West German Chancellor Helmut Kohl today rejected a Romanian proposal that nuclear arms talks be broadened to include European countries, saying that only the superpowers can take the "necessary initiatives" to curtail nuclear arsenals in Europe.
Kohl, speaking at a luncheon in honor of Romania's President Nicolae Ceausescu, said his government had "taken note" of a plan put forward by Ceausescu "to expand the circle of participants" at nuclear arms control negotiations, possibly through "institutionalized advisory commissions."
But the West German leader insisted that while European allies in both blocs could play a useful role in encouraging an eventual agreement, only the United States and the Soviet Union could decide on an arms control treaty involving their own weapons systems.
In Paris, French President Francois Mitterrand and Hungarian leader Janos Kadar agreed Tuesday on the need for a resumption of arms control talks between East and West, Reuter reported. The agreement came at the end of a two-day visit by Kadar, the first by a Soviet Bloc leader since the French left came to power in 1981. The veteran Communist leader described his talks with Mitterrand as frank and full of good will.
Meanwhile, Austria's foreign minister, Leopold Gratz, arrived in Warsaw Tuesday to become the first western official to visit Poland since Communist authorities imposed martial law in December 1981, United Press International reported. Gratz's three-day official trip is the first of a series of visits to Poland planned by high-ranking Western European government officials.
Kohl was responding to a suggestion made by Ceausescu during their talks earlier today, West German officials said. They said the Romanian leader contended that European countries that have accepted new nuclear missiles on their soil "bear a special responsibility for peace in Europe" and thus should play an active role in the negotiations.

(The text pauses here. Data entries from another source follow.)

(* ===== verification/Vad.v ===== *)
(** * Voice activity detection

    - [Section Tracker]: the rolling window of [src/audio/loudness/tracker.go];
    - [Section Machine]: the detection state machine of [src/audio/vad/vad.go],
      over the confidence model and the loudness measure it is given;
    - [Section Debounce]: what the machine decides, as a function of the
      history of per-frame verdicts alone. *)

From S2P Require Import Prelude Float64.

Module Vad.
Local Open Scope Z_scope.

(** ** Data *)

Inductive State := StateQuiet | StateStarting | StateSpeaking | StateStopping.

#[export] Instance State_eq_dec : EqDecision State.
Proof. solve_decision. Defined.

Record Params := mkParams {
  Confidence : f64;
  StartSecs : f64;
  StopSecs : f64;
  MinVolume : f64
}.

Definition DefaultStopSecs : f64 := f64_lit 2 10.
Definition DefaultParams : Params := mkParams (f64_lit 7 10) (f64_lit 2 10) DefaultStopSecs (f64_lit 6 10).

(** ** The loudness window *)

Section Tracker.
(** [loudness.Volume]: the BS.1770 measure of a buffer at a sample rate. *)
Context (loudnessVolume : list Z -> Z -> f64).

Record Tracker := mkTracker {
  t_sampleRate : Z;
  t_windowNumBytes : Z;
  t_buf : list Z;
  t_volume : f64;
  t_stale : bool
}.

#[export] Instance eta_Tracker : Eta Tracker := fun t =>
  mkTracker (t_sampleRate t) (t_windowNumBytes t) (t_buf t) (t_volume t) (t_stale t).

Definition newTracker : Tracker := mkTracker 0 0 [] f64_zero false.

Definition windowSecs : f64 := f64_lit 4 10.

Definition Tracker_Reset (t : Tracker) : Tracker :=
  t <| t_buf := [] |> <| t_volume := f64_zero |> <| t_stale := false |>.

Definition Tracker_Volume (t : Tracker) : f64 * Tracker :=
  if t_stale t then
    let v := loudnessVolume (t_buf t) (t_sampleRate t) in
    (v, t <| t_volume := v |> <| t_stale := false |>)
  else (t_volume t, t).

Definition Tracker_Update (audio : list Z) (sampleRate : Z) (t : Tracker) : Tracker :=
  let t := if negb (sampleRate =? t_sampleRate t) then
             Tracker_Reset
               (t <| t_sampleRate := sampleRate |>
                  <| t_windowNumBytes := to_int (f64_ceil (f64_mul windowSecs (f64_of_Z sampleRate))) * 2 |>)
           else t in
  let buf := t_buf t ++ audio in
  let buf := if Z.of_nat (length buf) >? t_windowNumBytes t
             then drop (length buf - Z.to_nat (t_windowNumBytes t)) buf else buf in
  let t := t <| t_buf := buf |> in
  if Z.of_nat (length buf) =? t_windowNumBytes t then t <| t_stale := true |> else t.

(** [loudness.Smooth] *)
Definition Smooth (value previous factor : f64) : f64 :=
  f64_add previous (f64_mul factor (f64_sub value previous)).

Definition SmoothingFactor : f64 := f64_lit 2 10.

(** ** The state machine *)

(** The confidence model: its state and the confidence of one frame; the
    samples per analysis frame at a rate, [numFramesRequired], is an argument of the
    two functions that read it.  Silero implements both over the ONNX runtime. *)
Context {Model : Type} (voiceConfidence : Model -> list Z -> f64 * Model).

Record stateMachine := mkMachine {
  model : Model;
  params : Params;
  sampleRate : Z;
  frameNumBytes : Z;
  startFrames : Z;
  stopFrames : Z;
  startingCount : Z;
  stoppingCount : Z;
  state : State;
  buf : list Z;
  volume : Tracker;
  prevVolume : f64
}.

#[export] Instance eta_stateMachine : Eta stateMachine := fun m =>
  mkMachine (model m) (params m) (sampleRate m) (frameNumBytes m) (startFrames m) (stopFrames m)
    (startingCount m) (stoppingCount m) (state m) (buf m) (volume m) (prevVolume m).

Definition newStateMachine (mo : Model) (p : Params) : stateMachine :=
  mkMachine mo p 0 0 0 0 0 0 StateQuiet [] newTracker f64_zero.

Definition resetDetection (m : stateMachine) : stateMachine :=
  m <| startingCount := 0 |> <| stoppingCount := 0 |> <| state := StateQuiet |>.

Definition reset (m : stateMachine) : stateMachine := (resetDetection m) <| buf := [] |>.

Definition setSampleRate (numFramesRequired : Z -> Z) (rate : Z) (m : stateMachine) : stateMachine :=
  let frames := numFramesRequired rate in
  let framesPerSec := f64_div (f64_of_Z frames) (f64_of_Z rate) in
  resetDetection
    (m <| sampleRate := rate |>
       <| frameNumBytes := frames * 2 |>
       <| startFrames := to_int (f64_round (f64_div (StartSecs (params m)) framesPerSec)) |>
       <| stopFrames := to_int (f64_round (f64_div (StopSecs (params m)) framesPerSec)) |>).

Definition SetParams (numFramesRequired : Z -> Z) (p : Params) (m : stateMachine) : stateMachine :=
  let m := m <| params := p |> in
  if sampleRate m >? 0 then setSampleRate numFramesRequired (sampleRate m) m else m.

(** One analysis frame, given whether it scored as speech. *)
Definition advance (speaking : bool) (m : stateMachine) : stateMachine :=
  if speaking then
    match state m with
    | StateQuiet => m <| state := StateStarting |> <| startingCount := 1 |>
    | StateStarting => m <| startingCount ::= fun n => n + 1 |>
    | StateStopping => m <| state := StateSpeaking |> <| stoppingCount := 0 |>
    | StateSpeaking => m
    end
  else
    match state m with
    | StateStarting => m <| state := StateQuiet |> <| startingCount := 0 |>
    | StateSpeaking => m <| state := StateStopping |> <| stoppingCount := 1 |>
    | StateStopping => m <| stoppingCount ::= fun n => n + 1 |>
    | StateQuiet => m
    end.

(** The body of the loop of [AnalyzeAudio], on one frame: scoring, then
    advancing. *)
Definition scoreFrame (frame : list Z) (m : stateMachine) : bool * stateMachine :=
  let '(confidence, mo) := voiceConfidence (model m) frame in
  let m := m <| model := mo |> <| volume := Tracker_Update frame (sampleRate m) (volume m) |> in
  let '(v, tr) := Tracker_Volume (volume m) in
  let m := m <| volume := tr |> <| prevVolume := Smooth v (prevVolume m) SmoothingFactor |> in
  (f64_geb confidence (Confidence (params m)) && f64_geb (prevVolume m) (MinVolume (params m)), m).

Definition analyzeFrame (frame : list Z) (m : stateMachine) : stateMachine :=
  let '(speaking, m) := scoreFrame frame m in advance speaking m.

(** The loop: every complete frame buffered.  Each round removes a frame, so the
    buffer's length bounds the rounds whenever frames are not empty. *)
Fixpoint analyzeFrames (fuel : nat) (m : stateMachine) : option stateMachine :=
  match fuel with
  | O => None
  | S fuel =>
      if Z.of_nat (length (buf m)) <? frameNumBytes m then Some m
      else
        let n := Z.to_nat (frameNumBytes m) in
        let frame := take n (buf m) in
        analyzeFrames fuel (analyzeFrame frame (m <| buf := drop n (buf m) |>))
  end.

(** The two confirmations after the loop. *)
Definition confirm (m : stateMachine) : stateMachine :=
  let m := match state m with
           | StateStarting =>
               if startingCount m >=? startFrames m
               then m <| state := StateSpeaking |> <| startingCount := 0 |> else m
           | _ => m end in
  match state m with
  | StateStopping =>
      if stoppingCount m >=? stopFrames m
      then m <| state := StateQuiet |> <| stoppingCount := 0 |> else m
  | _ => m end.

(** [AnalyzeAudio]; [None] is the loop that never ends, on a machine whose frame
    size was never set. *)
Definition AnalyzeAudio (buffer : list Z) (m : stateMachine) : option (State * stateMachine) :=
  let m := m <| buf ::= fun b => b ++ buffer |> in
  if Z.of_nat (length (buf m)) <? frameNumBytes m then Some (state m, m)
  else
    match analyzeFrames (S (length (buf m))) m with
    | Some m => let m := confirm m in Some (state m, m)
    | None => None
    end.

(** ** The stream side and the detection side

    Buffering, scoring and loudness follow the audio stream; the state and its
    counters follow the decision.  [same_stream] relates machines that agree on
    everything but the decision. *)

Definition same_stream (m1 m2 : stateMachine) : Prop :=
  model m1 = model m2 /\ params m1 = params m2 /\ sampleRate m1 = sampleRate m2 /\
  frameNumBytes m1 = frameNumBytes m2 /\ startFrames m1 = startFrames m2 /\
  stopFrames m1 = stopFrames m2 /\ buf m1 = buf m2 /\ volume m1 = volume m2 /\
  prevVolume m1 = prevVolume m2.

#[local] Instance same_stream_equiv : Equivalence same_stream.
Proof.
  unfold same_stream. split.
  - by intros m.
  - intros m1 m2 H. destruct_and! H. done.
  - intros m1 m2 m3 H1 H2. destruct_and! H1. destruct_and! H2. repeat split; congruence.
Qed.

Lemma advance_stream b m : same_stream (advance b m) m.
Proof. unfold advance. destruct b, (state m); repeat split. Qed.

Lemma confirm_stream m : same_stream (confirm m) m.
Proof. unfold confirm. repeat (case_match; simplify_eq/=); repeat split. Qed.

#[local] Instance scoreFrame_proper : Proper (eq ==> same_stream ==> prod_relation eq same_stream) scoreFrame.
Proof.
  intros f _ <- m1 m2 (E1 & E2 & E3 & E4 & E5 & E6 & E7 & E8 & E9). unfold scoreFrame.
  rewrite E1. destruct (voiceConfidence (model m2) f) as [c mo]. simpl. rewrite E3, E8.
  destruct (Tracker_Volume (Tracker_Update f (sampleRate m2) (volume m2))) as [v tr].
  split; simpl; [by rewrite E2, E9|]. repeat split; simpl; congruence.
Qed.

#[local] Instance analyzeFrame_proper : Proper (eq ==> same_stream ==> same_stream) analyzeFrame.
Proof.
  intros f _ <- m1 m2 H. unfold analyzeFrame. pose proof (scoreFrame_proper f f eq_refl m1 m2 H) as [_ Hs].
  destruct (scoreFrame f m1) as [b1 n1], (scoreFrame f m2) as [b2 n2]. simpl in Hs.
  by rewrite !advance_stream.
Qed.

(** Scoring reads neither the buffer nor the decision, and leaves both alone. *)
Lemma scoreFrame_fields f m :
  let r := (scoreFrame f m).2 in
  frameNumBytes r = frameNumBytes m /\ buf r = buf m /\ state r = state m /\
  startingCount r = startingCount m /\ stoppingCount r = stoppingCount m /\
  startFrames r = startFrames m /\ stopFrames r = stopFrames m.
Proof.
  unfold scoreFrame. destruct (voiceConfidence (model m) f) as [c mo]. simpl.
  by destruct (Tracker_Volume _) as [v tr].
Qed.

Lemma scoreFrame_buf f m b :
  scoreFrame f (m <| buf := b |>) = ((scoreFrame f m).1, (scoreFrame f m).2 <| buf := b |>).
Proof.
  unfold scoreFrame. simpl. destruct (voiceConfidence (model m) f) as [c mo]. simpl.
  by destruct (Tracker_Volume _) as [v tr].
Qed.

Lemma advance_buf b m x : advance b (m <| buf := x |>) = (advance b m) <| buf := x |>.
Proof. unfold advance. destruct m as [? ? ? ? ? ? ? ? st ? ? ?]; destruct b, st; reflexivity. Qed.

Lemma analyzeFrame_buf f m b : analyzeFrame f (m <| buf := b |>) = (analyzeFrame f m) <| buf := b |>.
Proof.
  unfold analyzeFrame. rewrite scoreFrame_buf. destruct (scoreFrame f m) as [v n]. apply advance_buf.
Qed.

Lemma advance_fields b m :
  buf (advance b m) = buf m /\ frameNumBytes (advance b m) = frameNumBytes m /\
  startFrames (advance b m) = startFrames m /\ stopFrames (advance b m) = stopFrames m.
Proof. destruct (advance_stream b m) as (_ & _ & _ & ? & ? & ? & ? & _). done. Qed.

Lemma analyzeFrame_fields f m :
  buf (analyzeFrame f m) = buf m /\ frameNumBytes (analyzeFrame f m) = frameNumBytes m.
Proof.
  unfold analyzeFrame. destruct (scoreFrame_fields f m) as (E1 & E2 & _).
  destruct (scoreFrame f m) as [v n]. simpl in *.
  destruct (advance_fields v n) as (-> & -> & _). done.
Qed.

Lemma analyzeFrame_set_fields f m x :
  buf (analyzeFrame f (m <| buf := x |>)) = x /\
  frameNumBytes (analyzeFrame f (m <| buf := x |>)) = frameNumBytes m.
Proof. destruct (analyzeFrame_fields f (m <| buf := x |>)) as [E1 E2]. by rewrite E1, E2. Qed.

Since the Geneva talks were broken off last year, West Germany, Britain and Italy have begun stationing U.S.-made Pershing II and cruise nuclear missiles on their territory. In retaliation, the Soviet Union has moved short-range nuclear missiles forward into East Germany and Czechoslovakia.
West German officials said the notion of expanding the nuclear arms talks to include these countries, if only in an advisory capacity, was quickly dismissed as an unworkable and unacceptable initiative.
Ceausescu, who will depart Wednesday, is the first Warsaw Pact leader to visit Bonn since Moscow suspended the Geneva arms control talks following West Germany's decision to proceed with deployment of Pershing II nuclear missiles.
Since that time, Moscow has escalated its attacks by accusing the West German government of seeking to regain lost German territories now incorporated within the borders of Eastern European countries.
Kohl today denounced the Soviet propaganda campaign as "senseless and unjustified" and said that his government respected its treaties with the Warsaw Pact states.